One-hundred and eight surgeons participated. Practice experience varied (27% residents, 33% < 10, 12% 10-20, and 28% > 20 years). Seventy-two percent had fellowship training. Surgeons were familiar with ACS-NSQIP structure, including prospective data collection (70%), case-sampling (63%), and reporting as observed/expected ratios (83%). Surgeons knew some collected data-points but misidentified EKG-findings of MI (67%), surgeon case-experience (41%), and anastomotic dehiscence (79%). Most felt ACS-NSQIP would improve quality of care (79%) and identify areas for improvement (92%). Surgeons were less confident regarding utility at an individual level, with only 46% believing surgeon-specific outcomes should be reported. Few thought ACS-NSQIP data should be available publicly (45%), used for marketing (26%), or direct pay-for-performance (24%). Reservations were most pronounced among surgeons with institutional ACS-NSQIP experience.

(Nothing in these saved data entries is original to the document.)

(* ===== verification/NullfsRecord.v ===== *)
(** * NullFS Phase 2 records: checksums at any offset, and tables

    The Phase 2 records (inodes, directory blocks, allocation-group tables) share
    two shapes.  A checksum word at a fixed offset covers the record with that
    word zeroed: [inode_checksum], [directory_checksum] and [table_checksum] of
    nullfs-format are [record_checksum] at their size and offset.  A block holds
    a table of equal-sized records, read and written slot by slot: a table is one
    field, the concatenation of its slots. *)

From stdpp Require Import base list numbers option.
From Stdlib Require Import ZArith Lia.
From S2P Require Import Prelude NullfsBytes NullfsPhase3.

Open Scope Z_scope.

Lemma get_u16_range b o : bytes_ok b → (o + 2 ≤ length b)%nat → 0 ≤ get_u16 b o ≤ u16_max.
Proof.
  intros Hb Hl. pose proof (le_value_range (slice o 2 b) (slice_ok _ _ _ Hb)) as H.
  rewrite length_slice in H by done. unfold u16_max, get_u16. cbn in H. lia.
Qed.

(** One byte of a buffer, [b[o]]. *)
Definition get_u8 (b : list Z) (o : nat) : Z := le_value (slice o 1 b).

Lemma le_bytes_1 v : is_byte v → le_bytes 1 v = [v].
Proof. intros H. change (le_bytes 1 v) with [v mod 256]. by rewrite Z.mod_small. Qed.
Lemma le_value_u8 v : is_byte v → le_value (le_bytes 1 v) = v.
Proof. intros H. by apply le_value_bytes. Qed.
Lemma get_u8_range b o : bytes_ok b → (o + 1 ≤ length b)%nat → is_byte (get_u8 b o).
Proof.
  intros Hb Hl. pose proof (le_value_range (slice o 1 b) (slice_ok _ _ _ Hb)) as H.
  by rewrite length_slice in H by done.
Qed.

(** ** Checksums *)

Definition record_checksum (N off : nat) (bytes : list Z) : Z :=
  crc32c (put_bytes (take N bytes) off (zeros 4)).

Section record.
Context (N off : nat) (Hoff : (off + 4 ≤ N)%nat).
Implicit Types b X : list Z.

Lemma record_checksum_eq b : length b = N →
  record_checksum N off b = crc32c (put_bytes b off (zeros 4)).
Proof using. clear Hoff. intros Hb. unfold record_checksum. by rewrite take_ge by lia. Qed.

Lemma record_checksum_u32 b : bytes_ok b → is_u32 (record_checksum N off b).
Proof using. intros Hb. apply crc32c_u32, put_bytes_ok; [by apply Forall_take|apply zeros_ok]. Qed.

(** The word itself does not count. *)
Lemma record_checksum_put b v : length b = N → length v = 4%nat →
  record_checksum N off (put_bytes b off v) = record_checksum N off b.
Proof using Hoff.
  intros Hb Hv. rewrite !record_checksum_eq by (rewrite ?length_put_bytes; lia).
  rewrite put_put_bytes; [done|by rewrite length_zeros|lia].
Qed.

(** A sealed record carries its checksum. *)
Lemma record_sealed X : length X = N → bytes_ok X →
  get_u32 (put_u32 X off (record_checksum N off X)) off
  = record_checksum N off (put_u32 X off (record_checksum N off X)).
Proof using Hoff.
  intros HX Hok. unfold put_u32 at 2. rewrite record_checksum_put by (rewrite ?length_le_bytes; done).
  unfold get_u32, put_u32. rewrite (slice_put_at N) by lens.
  apply le_value_u32. by apply record_checksum_u32.
Qed.

(** A record with a good checksum is the sealing of what it holds elsewhere. *)
Lemma record_unseal b X : length b = N → bytes_ok b →
  get_u32 b off = record_checksum N off b → X = put_bytes b off (zeros 4) →
  put_u32 X off (record_checksum N off X) = b.
Proof using Hoff.
  intros Hb Hok Hc ->. rewrite record_checksum_put, <- Hc by (rewrite ?length_zeros; done).
  unfold put_u32, get_u32. rewrite le_bytes_slice by (done || lia).
  rewrite put_put_bytes by (rewrite ?length_slice, ?length_zeros by lia; lia). by apply put_slice; lia.
Qed.
End record.

(** ** Tables *)

(** The slots of a table of [n] records of [w] bytes from offset [o]. *)
Definition read_table (o w n : nat) (b : list Z) : list (list Z) :=
  (λ i, slice (o + i * w) w b) <$> seq 0 n.

(** Write records into consecutive slots. *)
Fixpoint put_table (b : list Z) (o w : nat) (recs : list (list Z)) : list Z :=
  match recs with
  | [] => b
  | r :: recs => put_table (put_bytes b o r) (o + w) w recs
  end.

Section table.
Context (w : nat).
Implicit Types (b : list Z) (recs : list (list Z)) (o n : nat).
Notation slots recs := (Forall (λ r, length r = w) recs).

Lemma length_slots recs : slots recs → length (concat recs) = (length recs * w)%nat.
Proof. induction 1 as [|r recs Hr _ IH]; cbn; [done|]. rewrite length_app. lia. Qed.

Lemma put_adjacent b o u v : (o + length u + length v ≤ length b)%nat →
  put_bytes (put_bytes b o u) (o + length u) v = put_bytes b o (u ++ v).
Proof.
  Transparent put_bytes. intros Hl. unfold put_bytes.
  rewrite take_app_ge by (rewrite length_take; lia).
  rewrite length_take, Nat.min_l by lia. replace (o + length u - o)%nat with (length u) by lia.
  rewrite take_app_length, <- !app_assoc. do 3 f_equal.
  rewrite app_assoc, drop_app_ge by (rewrite length_app, length_take; lia).
  rewrite drop_drop, length_app, length_take, length_app. f_equal. lia.
  Opaque put_bytes.
Qed.

Lemma put_adj N b o u v : length b = N → (o + length u + length v ≤ N)%nat →
  put_bytes (put_bytes b o u) (o + length u) v = put_bytes b o (u ++ v).
Proof. intros <-. apply put_adjacent. Qed.

Lemma put_table_eq recs b o : slots recs → (o + length recs * w ≤ length b)%nat →
  put_table b o w recs = put_bytes b o (concat recs).
Proof.
  intros Hs. revert b o. induction Hs as [|r recs Hr Hs IH]; intros b o Hl; cbn [put_table concat].
  - Transparent put_bytes. unfold put_bytes. cbn. by rewrite Nat.add_0_r, take_drop. Opaque put_bytes.
  - cbn in Hl. rewrite IH by (rewrite length_put_bytes; lia).
    rewrite <- Hr, put_adjacent; [done|]. rewrite length_slots by done. lia.
Qed.

Lemma read_table_S b o n : read_table o w (S n) b = slice o w b :: read_table (o + w) w n b.
Proof.
  unfold read_table. cbn [seq fmap list_fmap]. rewrite <- seq_shift, <- list_fmap_compose, Nat.add_0_r. f_equal.
  apply list_fmap_ext. intros i x _. unfold compose. f_equal. lia.
Qed.

Lemma concat_read_table b o n : concat (read_table o w n b) = slice o (n * w) b.
Proof.
  revert o. induction n as [|n IH]; intros o; [done|].
  by rewrite read_table_S, (slice_split o w (n * w)), <- IH.
Qed.

Lemma read_table_slots b o n : (o + n * w ≤ length b)%nat → slots (read_table o w n b).
Proof.
  intros Hl. apply Forall_fmap, Forall_forall. intros i Hi%in_seq. unfold compose. apply length_slice. nia.
Qed.

Lemma length_read_table b o n : length (read_table o w n b) = n.
Proof. unfold read_table. by rewrite length_fmap, length_seq. Qed.

Lemma read_table_elem b o n r : (o + n * w ≤ length b)%nat → bytes_ok b →
  r ∈ read_table o w n b → length r = w ∧ bytes_ok r.
Proof.
  intros Hl Hok Hr. apply list_elem_of_fmap in Hr as (i & -> & Hi%elem_of_seq).
  split; [apply length_slice; nia|by apply slice_ok].
Qed.

Lemma slots_inj recs recs' : slots recs → slots recs' → length recs = length recs' →
  concat recs = concat recs' → recs = recs'.
Proof.
  intros Hs. revert recs'. induction Hs as [|r recs Hr Hs IH]; intros [|r' recs'] Hs' Hl; try done.
  apply Forall_cons_1 in Hs' as [Hr' Hs']. cbn. intros [-> Hc]%app_inj_1; [|congruence].
  f_equal. apply IH; [done| |done]. by injection Hl.
Qed.

(** A table reads back as the records it was written from. *)
Lemma read_table_concat b o n recs : slots recs → length recs = n → (o + n * w ≤ length b)%nat →
  slice o (n * w) b = concat recs → read_table o w n b = recs.
Proof.
  intros Hs Hn Hl Hc. apply slots_inj; [by apply read_table_slots|done|by rewrite length_read_table|].
  by rewrite concat_read_table.
Qed.
End table.

Lemma concat_bytes_ok recs : Forall bytes_ok recs → bytes_ok (concat recs).
Proof. induction 1; cbn; [constructor|]. by apply Forall_app_2. Qed.

(** ** Concatenated fields *)

Lemma lookup_slice o n b (i : nat) : (i < n)%nat → slice o n b !! i = b !! (o + i)%nat.
Proof. Transparent slice. intros H. unfold slice. by rewrite lookup_take_lt, lookup_drop by done. Opaque slice. Qed.

Lemma lookup_zeros n (i : nat) : (i < n)%nat → zeros n !! i = Some 0.
Proof. Transparent zeros. intros H. by apply lookup_replicate. Opaque zeros. Qed.

Lemma lookup_put_bytes b o v (i : nat) : (o + length v ≤ length b)%nat →
  put_bytes b o v !! i = if decide (o ≤ i < o + length v)%nat then v !! (i - o)%nat else b !! i.
Proof.
  Transparent put_bytes. intros H. unfold put_bytes.
  assert (length (take o b) = o) as Ho by (apply length_take_le; lia).
  destruct (decide (i < o)%nat) as [Hi|Hi].
  { rewrite decide_False, lookup_app_l, lookup_take_lt by lia. done. }
  rewrite lookup_app_r, Ho by lia. destruct (decide _).
  - by rewrite lookup_app_l by lia.
  - rewrite lookup_app_r, lookup_drop by lia. f_equal. lia.
  Opaque put_bytes.
Qed.

Lemma slice_app_skip a r o n : (length a ≤ o)%nat → slice o n (a ++ r) = slice (o - length a) n r.
Proof.
  intros H. replace o with (length a + (o - length a))%nat at 1 by lia. apply slice_app_r.
Qed.

Lemma slice_app_head a r n : n = length a → slice 0 n (a ++ r) = a.
Proof. intros ->. apply slice_app_l. Qed.

Lemma slice_full a n : n = length a → slice 0 n a = a.
Proof. intros ->. rewrite <- (app_nil_r a) at 2. apply slice_app_l. Qed.

Lemma slice_drop o k n b : slice (o + k) n b = slice k n (drop o b).
Proof. Transparent slice. unfold slice. by rewrite drop_drop. Opaque slice. Qed.

Lemma slice_to_end o n b : (o + n = length b)%nat → slice o n b = drop o b.
Proof. Transparent slice. intros H. unfold slice. apply take_ge. rewrite length_drop. lia. Opaque slice. Qed.

Lemma slice_slice o n b k m : (k + m ≤ n)%nat → slice k m (slice o n b) = slice (o + k) m b.
Proof.
  Transparent slice. intros H. unfold slice. rewrite <- (drop_drop b k o), (take_drop_commute (drop o b) m k).
  by rewrite (take_drop_commute (take n (drop o b)) m k), take_take, Nat.min_l by lia. Opaque slice.
Qed.

(** Read the fields of [f1 ++ f2 ++ ..]. *)
Ltac app_fields :=
  unfold get_u16, get_u32, get_u64;
  repeat match goal with
  | |- context [slice (S ?o) ?n (?a ++ ?r)] =>
      rewrite (slice_app_skip a r (S o) n) by (rewrite ?length_le_bytes; lia);
      rewrite ?length_le_bytes; cbn [Nat.sub]
  | |- context [slice 0 ?n (?a ++ ?r)] => rewrite (slice_app_head a r n) by (by rewrite ?length_le_bytes)
  | |- context [slice 0 ?n (le_bytes ?n ?v)] => rewrite (slice_full (le_bytes n v) n) by (by rewrite ?length_le_bytes)
  end.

While surgeons accept ACS-NSQIP at an institutional level, skepticism remains surrounding measurement of individual outcomes and public reporting. Surgeons at institutions with a longer duration of experience with ACS-NSQIP tended to be more cynical about potential data applications. Ongoing education and assessment of surgeons' perceptions of quality improvement initiatives is necessary to ensure surgeons remain engaged actively in determining how quality of care data is measured and utilized.
在质量评估体系不断增多的时代,外科医生对衡量工具的信心对于质量改进的成功举措至关重要。我们评估了外科医生对美国外科医师学会国家外科质量改进计划(ACS - NSQIP)的认知和态度,该计划是唯一由外科医生制定的、经过风险调整的全国性手术结果评估体系。
构建了一份包含33个条目的调查问卷,并通过内容专家评审确定了内容效度;评估了重测信度(加权kappa系数 = 0.72)。在三个具有不同ACS - NSQIP经验的机构进行了调查。生成了汇总统计数据并进行了亚组分析(Fisher精确检验)。
108名外科医生参与了调查。实践经验各不相同(27%为住院医师,33%少于10年,12%为10 - 20年,28%超过20年)。72%的人接受过专科培训。外科医生熟悉ACS - NSQIP的结构,包括前瞻性数据收集(70%)、病例抽样(63%)以及以观察/预期比率进行报告(83%)。外科医生知道一些收集的数据点,但错误识别了心肌梗死的心电图表现(67%)、外科医生的病例经验(41%)以及吻合口裂开(79%)。大多数人认为ACS - NSQIP会提高医疗质量(79%)并识别改进领域(92%)。外科医生对个体层面的效用信心较低,只有46%的人认为应该报告外科医生特定的结果。很少有人认为ACS - NSQIP数据应公开可用(45%)、用于营销(26%)或直接用于绩效薪酬(24%)。在有机构ACS - NSQIP经验的外科医生中,保留意见最为明显。
虽然外科医生在机构层面接受ACS - NSQIP,但对于个体结果的衡量和公开报告仍存在怀疑。在ACS - NSQIP方面经验持续时间较长的机构中的外科医生往往对潜在的数据应用更为愤世嫉俗。持续对外科医生关于质量改进举措的认知进行教育和评估,对于确保外科医生积极参与确定医疗质量数据的测量和使用方式是必要的。